Polacy nadal jedzą za mało ryb. Najczęstszymi powodami są nieznajomość produktu i brak pomysłu, jak go podać w smaczny i zdrowy sposób. Rybę na obiad poleca mama alergika i autorka bloga "Smakołyki Alergika". W jej domu chętnie jada się halibuta oraz łososia, doprawionego sokiem z cytryny, solą i pieprzem. Taką klasyczną wersję przygotowywaną w piekarniku warto uzupełnić dodatkiem sezamu. Doskonale komponuje się z bogatym w kwasy omega-3 łososiem. Przy wyborze warto zwrócić uwagę, aby ryba ta była z dzikich połowów, a nie hodowana na masową skalę.
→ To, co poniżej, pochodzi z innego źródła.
(** ** The specification *)

(** The names between the slashes. *)
Fixpoint split_path (path : list Z) : list (list Z) :=
  match path with
  | [] => [[]]
  | c :: path' =>
      if c =? 47 then [] :: split_path path'
      else match split_path path' with e :: r => (c :: e) :: r | [] => [[c]] end
  end.
Definition components (path : list Z) : list (list Z) := filter (fun e => e <> []) (split_path path).

Section Spec.
Context {D : Type} {HD : DiskDev D}.
Implicit Types (s : fs_st D).

(** Entry [j] of the directory block [b] has this name. *)
Definition name_at s b o (name : list Z) : bool :=
  bool_decide (map (fun k => view s b k) (zseq o (S (length name))) = name ++ [0]).
Definition entry_named s b (name : list Z) (j : Z) : bool := name_at s b (BY2FILE * j) name.

(** The first entry with the name, in the blocks [is] of the directory. *)
Fixpoint dir_scan s p (name : list Z) (l : list Z) : option (Z * Z) :=
  match l with
  | [] => None
  | i :: l' =>
      match List.find (entry_named s (fptr s p i) name) (zseq 0 16) with
      | Some j => Some (fptr s p i, j)
      | None => dir_scan s p name l'
      end
  end.
Definition dir_blocks s p : list Z := zseq 0 (Z.to_nat (size_of s p / BY2BLK)).
Definition entry (blk j : Z) : place := mkPlace blk (BY2FILE * j).
Definition dir_find s p (name : list Z) : option place :=
  match dir_scan s p name (dir_blocks s p) with Some (blk, j) => Some (entry blk j) | None => None end.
Składniki: 1 filet z łososia ze skórą (obraną z łusek). Na marynatę: 3 łyżki oleju sezamowego, 3 łyżki sosu sojowego (przy alergii pokarmowej pominąć), 3 łyżki miodu (alergicy: syropu klonowego), 1/4 łyżeczki pieprzu. Dodatkowo: ziarno sezamu, limonka (alergicy pomijają).
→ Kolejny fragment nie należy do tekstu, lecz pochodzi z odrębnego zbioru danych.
Lemma save_block_link_ok : exists s', save_block_link p B b s = Val tt s' /\ linked s'.
Proof using All.
  pose proof (lk_count _ _ _ _ _ L) as Hc. pose proof SUPER_val as HS. change NBLOCK with 1024 in *. change NINDIRECT with 1024 in *.
  assert (Hp : p + 256 <= lo * 4096 \/ 4194304 <= p) by (destruct (out_far _ _ O); lia).
  assert (H3 : 3 <= lo) by apply (out_low _ _ O).
  assert (Hub : is_u32 b) by (unfold is_u32; destruct (B =? 10); lia).
  assert (HB2 : B < 1024) by (destruct (B =? 10); lia).
  unfold save_block_link. replace (B <? NINDIRECT) with true by (symmetry; by apply Z.ltb_lt).
  rewrite bind_assert_true. change NDIRECT with 10. destruct (Z.ltb_spec B 10) as [Hd|Hd].
  - eexists. split; [reflexivity|]. eapply linked_intro; [reflexivity| | | | |].
    + cbn [nextbno set_mem]. destruct (Z.eqb_spec B 10); [lia|]. fold nb. lia.
    + rewrite blk_lo by done. by apply rd32_wr32_eq.
    + intros i Hi. rewrite !blk_lo by lia. unfold f_direct. apply rd32_wr32_ne. lia.
    + destruct (Z.eqb_spec B 10); [lia|]. unfold idx, f_indirect, f_direct. apply rd32_wr32_ne. lia.
    + intros a Ha _. cbn [mem set_mem]. rewrite rd_wr32, decide_False; [done|]. unfold f_direct. lia.
  - assert (HX : exists m1 s1, (x ← get32 (f_indirect p); if x =? 0 then x ← next_block BLOCK_INDEX; put32 (f_indirect p) x else mret tt) s = Val tt s1 /\
      mem s1 = m1 /\ nextbno s1 = nb + (if B =? 10 then 1 else 0) /\ idx m1 p = (if B =? 10 then nb else idx m p) /\
      (forall a, ~ (p + 176 <= a < p + 180) -> rd8 m1 a = rd8 m a)).
    { unfold get32. msteps. fold m. change (rd32 m (f_indirect p)) with (idx m p). destruct (Z.eqb_spec B 10) as [->|Hne].
      - rewrite (lk_none _ _ _ _ _ L) by lia. cbn [Z.eqb]. rewrite (bind_val _ _ _ _ _ (next_block_ok BLOCK_INDEX s ltac:(change NBLOCK with 1024; fold nb; lia))).
        fold nb. do 2 eexists. split; [reflexivity|]. split; [reflexivity|]. split; [done|]. cbn [mem set_mem took]. fold m. split.
        + unfold idx. apply rd32_wr32_eq. unfold is_u32. lia.
        + intros a Ha. rewrite rd_wr32, decide_False; [done|]. unfold f_indirect. lia.
      - destruct (lk_idx _ _ _ _ _ L ltac:(lia)) as [X1 X2]. destruct (Z.eqb_spec (idx m p) 0); [lia|].
        do 2 eexists. split; [reflexivity|]. split; [reflexivity|]. split; [fold nb; lia|]. split; [done|]. done. }
    destruct HX as (m1 & s1 & E1 & Em1 & En1 & Ei1 & Ef1).
    assert (Hx : lo <= idx m1 p < nextbno s1 /\ (forall i, 0 <= i < B -> blk m p i <> idx m1 p) /\ b <> idx m1 p).
    { rewrite Ei1, En1. destruct (Z.eqb_spec B 10) as [->|Hne].
      - split; [lia|]. split; [|lia]. intros i Hi. pose proof (lk_range _ _ _ _ _ L i Hi). lia.
      - destruct (lk_idx _ _ _ _ _ L ltac:(lia)) as [X1 X2]. split; [lia|]. split; [done|]. apply Hnx. lia. }
    destruct Hx as (Hx1 & Hx2 & Hx3). set (x := idx m1 p) in *.
    assert (Hxn : x < 1024) by (rewrite En1 in Hx1; lia).
    exists (set_mem (wr32 m1 (x * 4096 + 4 * B) b) s1). split.
    { rewrite <- bind_bind. rewrite (bind_val _ _ _ _ _ E1). unfold get32. msteps. rewrite Em1. fold x. change (rd32 m1 (f_indirect p)) with x.
      rewrite (bind_val _ _ _ _ _ (block_ok x s1 ltac:(change NBLOCK with 1024; lia))). unfold put32, modify. by rewrite Em1. }
    assert (Ei : idx (wr32 m1 (x * 4096 + 4 * B) b) p = x).
    { unfold idx, f_indirect. rewrite rd32_wr32_ne by lia. done. }
    assert (Eix : B <> 10 -> idx m p = x). { intros Hne. rewrite Ei1. destruct (Z.eqb_spec B 10); [lia|done]. }
    eapply linked_intro; [reflexivity|done| | | |]; cbn [mem set_mem].
    + rewrite blk_hi, Ei by done. by apply rd32_wr32_eq.
    + intros i Hi. destruct (Z.lt_ge_cases i 10) as [Hl|Hl].
      * rewrite !blk_lo by done. unfold f_direct. rewrite rd32_wr32_ne by lia. apply rd32_ext. intros k Hk. apply Ef1. lia.
      * rewrite !blk_hi, Ei, Eix by lia. rewrite rd32_wr32_ne by lia.
        apply rd32_ext. intros k Hk. apply Ef1. lia.
    + by rewrite Ei.
    + intros a Ha1 Ha2. rewrite Ei in Ha2. rewrite rd_wr32, decide_False by lia. apply Ef1. lia.
Qed.
End Link.

(** ** Searches over consecutive indices *)
Section Search.
Context {S A : Type} (body : Z -> M S (option A)) (s : S).

Lemma for_first_miss n : forall a, (forall i, a <= i < a + Z.of_nat n -> body i s = Val None s) ->
  for_first (zseq a n) body s = Val None s.
Proof.
  induction n as [|n IH]; intros a H; [done|]. cbn [zseq for_first]. rewrite (bind_val _ _ _ _ _ (H a ltac:(lia))).
  apply IH. intros i Hi. apply H. lia.
Qed.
Filet podzielić na porcje. Wymieszać składniki marynaty i posmarować porcje ryby. Odstawić w chłodne miejsce na godzinę. Po tym czasie przełożyć łososia na blachę do pieczenia, ponownie posmarować marynatą i wstawić do piekarnika (termoobieg), nagrzanego do 175 stopni. Piec rybę ok. 20-25 minut, co 5 minut, w razie potrzeby, smarując pozostałą marynatą. 2-3 minuty przed końcem pieczenia, posypać mięso ziarnami sezamu (niezbyt obficie). Gotowe filety podawać skropione sokiem z limonki (jeśli nie mamy alergii na cytrusy).